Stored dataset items
:::

Lemma handle_jump_acts l x y : layout_ok g l -> fits_int x -> fits_int y ->
  handle_jump l g x y ⇓ (fun g' => acts g g' /\ (game_over_ g = true -> g' = g)).
Proof.
  intros Hl Hx Hy. unfold handle_jump, is_game_over.
  destruct (game_over_ g); [apply returns_ok; split; [apply acts_refl|done]|].
  apply returns_bind. eapply returns_mono; [by apply pixel_to_cell_total|].
  intros [[r c]|] Hin; [|apply returns_ok; split; [apply acts_refl|done]].
  specialize (Hin r c eq_refl). unfold gs_is_in_bounds. rewrite (inside_bounds _ _ _ Hin).
  cbn [negb]. apply returns_bind. eapply returns_mono; [by apply is_busy_total|].
  intros [] _; [apply returns_ok; split; [apply acts_refl|done]|].
  eapply returns_mono; [apply (acts_then (JumpAt r c)); [by apply inside_u64|done]|]. naive_solver.
Qed.
End Handler.

(** ** The program as a whole *)

(** The time a list of commands may let pass. *)
Definition wait_total (commands : list string) : Z :=
  foldr (fun c t => match parse_command c with Wait ms => Z.abs ms + t | _ => t end) 0 commands.

Lemma wait_total_nonneg commands : 0 <= wait_total commands.
Proof. induction commands as [|c l IH]; simpl; [done|]. case_match; lia. Qed.

Lemma extract_int_fits s x rest : extract_int s = Some (x, rest) -> fits_int x.
Proof.
  unfold extract_int, extract_signed, fits_int. intros E.
  repeat case_match; simplify_eq; zbool; lia.
Qed.

Lemma parse_command_fits command :
  match parse_command command with
  | Click x y | Jump x y => fits_int x /\ fits_int y
  | _ => True
  end.
Proof.
  unfold parse_command. destruct (extract_word command) as [[verb rest]|]; [|done].
  assert (forall F : Z -> Z -> Command, (forall x y, F x y = Click x y \/ F x y = Jump x y) ->
    match match extract_int rest with
          | Some (x, rest') => match extract_int rest' with Some (y, _) => F x y | None => Ignored end
          | None => Ignored
          end with
    | Click x y | Jump x y => fits_int x /\ fits_int y
    | _ => True
    end) as Hint.
  { intros F HF. destruct (extract_int rest) as [[x rest1]|] eqn:E1; [|done].
    destruct (extract_int rest1) as [[y rest2]|] eqn:E2; [|done].
    apply extract_int_fits in E1, E2. by destruct (HF x y) as [-> | ->]. }
  destruct (String.eqb verb "click"); [apply (Hint Click); auto|].
  destruct (String.eqb verb "jump"); [apply (Hint Jump); auto|].
  destruct (String.eqb verb "wait"); [by destruct (extract_i64 rest) as [[]|]|].
  by destruct (String.eqb verb "print" && _).
Qed.

(** What the command loop maintains. *)
Record session_ok (l : BoardLayout) (budget : Z) (g : GameState) : Prop := {
  so_inv : game_inv g;
  so_rules : RulesOk (rules_ g);
  so_layout : layout_ok g l;
  so_clock : Z.abs (clock_ms g) + budget <= 2 ^ 61
}.

Lemma evolves_layout g g' l : game_evolves g g' -> layout_ok g l -> layout_ok g' l.
Proof.
  intros [_ [[Hr Hc _ _] _ _]]. unfold layout_ok, gs_rows, gs_cols. by rewrite Hr, Hc.
Qed.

:::

### INSTRUCTIONS FOR THE TASK
All of the data, start to finish: please output it exactly.

### ANSWER BELOW
Lemma handle_jump_acts l x y : layout_ok g l -> fits_int x -> fits_int y ->
  handle_jump l g x y ⇓ (fun g' => acts g g' /\ (game_over_ g = true -> g' = g)).
Proof.
  intros Hl Hx Hy. unfold handle_jump, is_game_over.
  destruct (game_over_ g); [apply returns_ok; split; [apply acts_refl|done]|].
  apply returns_bind. eapply returns_mono; [by apply pixel_to_cell_total|].
  intros [[r c]|] Hin; [|apply returns_ok; split; [apply acts_refl|done]].
  specialize (Hin r c eq_refl). unfold gs_is_in_bounds. rewrite (inside_bounds _ _ _ Hin).
  cbn [negb]. apply returns_bind. eapply returns_mono; [by apply is_busy_total|].
  intros [] _; [apply returns_ok; split; [apply acts_refl|done]|].
  eapply returns_mono; [apply (acts_then (JumpAt r c)); [by apply inside_u64|done]|]. naive_solver.
Qed.
End Handler.

(** ** The program as a whole *)

(** The time a list of commands may let pass. *)
Definition wait_total (commands : list string) : Z :=
  foldr (fun c t => match parse_command c with Wait ms => Z.abs ms + t | _ => t end) 0 commands.

Lemma wait_total_nonneg commands : 0 <= wait_total commands.
Proof. induction commands as [|c l IH]; simpl; [done|]. case_match; lia. Qed.

Lemma extract_int_fits s x rest : extract_int s = Some (x, rest) -> fits_int x.
Proof.
  unfold extract_int, extract_signed, fits_int. intros E.
  repeat case_match; simplify_eq; zbool; lia.
Qed.

Lemma parse_command_fits command :
  match parse_command command with
  | Click x y | Jump x y => fits_int x /\ fits_int y
  | _ => True
  end.
Proof.
  unfold parse_command. destruct (extract_word command) as [[verb rest]|]; [|done].
  assert (forall F : Z -> Z -> Command, (forall x y, F x y = Click x y \/ F x y = Jump x y) ->
    match match extract_int rest with
          | Some (x, rest') => match extract_int rest' with Some (y, _) => F x y | None => Ignored end
          | None => Ignored
          end with
    | Click x y | Jump x y => fits_int x /\ fits_int y
    | _ => True
    end) as Hint.
  { intros F HF. destruct (extract_int rest) as [[x rest1]|] eqn:E1; [|done].
    destruct (extract_int rest1) as [[y rest2]|] eqn:E2; [|done].
    apply extract_int_fits in E1, E2. by destruct (HF x y) as [-> | ->]. }
  destruct (String.eqb verb "click"); [apply (Hint Click); auto|].
  destruct (String.eqb verb "jump"); [apply (Hint Jump); auto|].
  destruct (String.eqb verb "wait"); [by destruct (extract_i64 rest) as [[]|]|].
  by destruct (String.eqb verb "print" && _).
Qed.

(** What the command loop maintains. *)
Record session_ok (l : BoardLayout) (budget : Z) (g : GameState) : Prop := {
  so_inv : game_inv g;
  so_rules : RulesOk (rules_ g);
  so_layout : layout_ok g l;
  so_clock : Z.abs (clock_ms g) + budget <= 2 ^ 61
}.

Lemma evolves_layout g g' l : game_evolves g g' -> layout_ok g l -> layout_ok g' l.
Proof.
  intros [_ [[Hr Hc _ _] _ _]]. unfold layout_ok, gs_rows, gs_cols. by rewrite Hr, Hc.
Qed.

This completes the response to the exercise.